If you are unhappy with your staff, income, insurance issues or anything to do with medical practice management, I highly recommend spending some money to bring in a practice management consultant, who can help you create a stress free medical practice by: firing employees who are a problem, hiring and training good employees who will free you up so you can focus on your patients, train your staff on proper ways to bill insurance and get money from patients and insurance companies, train your staff on patient care and service and much more.
Learn how to create a healthy work-life balance. Work life balance is partially a product of having healthy boundaries and partially a product of your priorities. Make sure you are spending quality time with family every day if you are married. The divorce rate is extremely high for physicians because of the long work hours.

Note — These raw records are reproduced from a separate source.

(** Putting bits, boundaries and links of the new order together. *)
Lemma ordered_moved l bs cb p bs' cb' :
  ordered c0 nc l bs cb → length bs' = length bs → length cb' = nc →
  (∀ i, (i < nc)%nat → cb' !! i = Some (to_front p l !! Z.to_nat (capacity c0 i - 1))) →
  (∀ r x, to_front p l !! r = Some x → ∃ b', bs' !! x = Some b' ∧ 0 <= inCache b' ∧ bits_at c0 nc r (inCache b') ∧
     prev b' = match r with O => None | S k => to_front p l !! k end ∧ next b' = to_front p l !! S r) →
  ordered c0 nc (to_front p l) bs' cb'.
Proof.
  intros Ho Hlb Hlc Hcb Hall. pose proof (to_front_perm p l) as Hperm.
  assert (∀ r x b, to_front p l !! r = Some x → bs' !! x = Some b →
    0 <= inCache b ∧ bits_at c0 nc r (inCache b) ∧
    prev b = match r with O => None | S k => to_front p l !! k end ∧ next b = to_front p l !! S r) as Hget.
  { intros r x b Hr Hb. destruct (Hall r x Hr) as (b' & Hb' & Hrest). rewrite Hb in Hb'. by injection Hb' as <-. }
  destruct Ho as [? Hnd Hlen Hin Hfit _ _ _ _ _]. split; try done.
  - by rewrite Hperm.
  - by rewrite (Permutation_length Hperm), Hlb.
  - by rewrite Hperm, Hlb.
  - by rewrite (Permutation_length Hperm).
  - intros r x b Hr Hb. apply (Hget r x b Hr Hb).
  - intros r x b Hr Hb. apply (Hget r x b Hr Hb).
  - intros r x b Hr Hb. destruct (Hget r x b Hr Hb) as (? & ? & _). done.
Qed.

End Order.

(** ** The tag store *)

(** The store describes the order [l] of its blocks. *)
Record store_order (s : FALRU) (l : list nat) : Prop := {
  so_order : ordered (2 ^ 17 / fa_blkSize s) (numCaches s) l (f_blks s) (cacheBoundaries s);
  so_head : l !! 0%nat = Some (f_head s);
  so_tail : l !! (length l - 1)%nat = Some (f_tail s);
  so_mask : cacheMask s = 2 ^ Z.of_nat (numCaches s) - 1;
  so_size : capacity (2 ^ 17 / fa_blkSize s) (numCaches s) = Z.of_nat (length l)
}.

(** Two stores with the same block contents. *)
Definition same_bases (bs bs' : list FALRUBlk) : Prop := ∀ x, base <$> bs' !! x = base <$> bs !! x.

Lemma same_bases_intro bs bs' : length bs' = length bs →
  (∀ x b, bs !! x = Some b → ∃ b', bs' !! x = Some b' ∧ base b' = base b) → same_bases bs bs'.
Proof.
  intros Hl H x. destruct (bs !! x) as [b|] eqn:E.
  - destruct (H x b E) as (b' & -> & Hb). cbn. by rewrite Hb.
  - apply lookup_ge_None in E. rewrite (proj2 (lookup_ge_None bs' x)) by lia. done.
Qed.

Lemma moveToHead_head s l :
  store_order s l →
  ∃ bs cb, moveToHead s (f_head s) = Some (with_order s bs cb (f_head s) (f_tail s)) ∧
    store_order (with_order s bs cb (f_head s) (f_tail s)) l ∧ same_bases (f_blks s) bs.
Proof.
  intros [Ho Hh Ht Hm Hs]. unfold moveToHead.
  destruct (lookup_lt_is_Some_2 (f_blks s) (f_head s)) as [b0 Hb].
  { pose proof (or_in _ _ _ _ _ Ho) as HF. apply (Forall_lookup_1 _ _ _ _ HF Hh). }
  rewrite Hb, Hm. cbn [mbind option_bind].
  destruct (bits_phase _ _ _ _ _ _ _ _ Ho Hh Hb) as (bs1 & cb1 & bs2 & -> & E2 & Hl2 & Hlc & Hcb & Hall).
  cbn [mbind option_bind]. rewrite E2. cbn [mbind option_bind]. rewrite decide_True by done.
  exists bs2, cb1. split; [done|]. rewrite to_front_head in *. split.
  - split; cbn; try done. rewrite <- (to_front_head l). eapply ordered_moved; try done; rewrite ?to_front_head; [done|].
    intros r x Hr. destruct (Hall r x Hr) as (b & m & Hbx & Hb2 & Hm0 & Hbits).
    exists (set_inCache m b). split_and!; try done; cbn.
    + apply (or_prev _ _ _ _ _ Ho _ _ _ Hr Hbx).
    + apply (or_next _ _ _ _ _ Ho _ _ _ Hr Hbx).
  - apply same_bases_intro; [done|]. intros x b Hx.
    destruct (ordered_position _ _ _ _ _ x Ho) as [r Hr]; [by eapply lookup_lt_Some|].
    destruct (Hall r x Hr) as (b' & m & Hb' & Hb2 & _). rewrite Hx in Hb'. injection Hb' as <-. by eexists.
Qed.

There are creative ways to free up your time from your practice so you have more time for family, friends and you. I have always enjoyed helping physicians to free up their time. Also, learn how to leave your problems at the door. Don’t bring work problems home and don’t bring your personal issues to work.
As I said earlier, I could fill several books with recommendations for how to survive stress and physician burnout. However, even if you pick only one of these three things I mentioned and start working on it today, you will see positive results in your personal life, health and medical practice. You will also be on the road to being a survivor instead of a victim of “physician burnout”.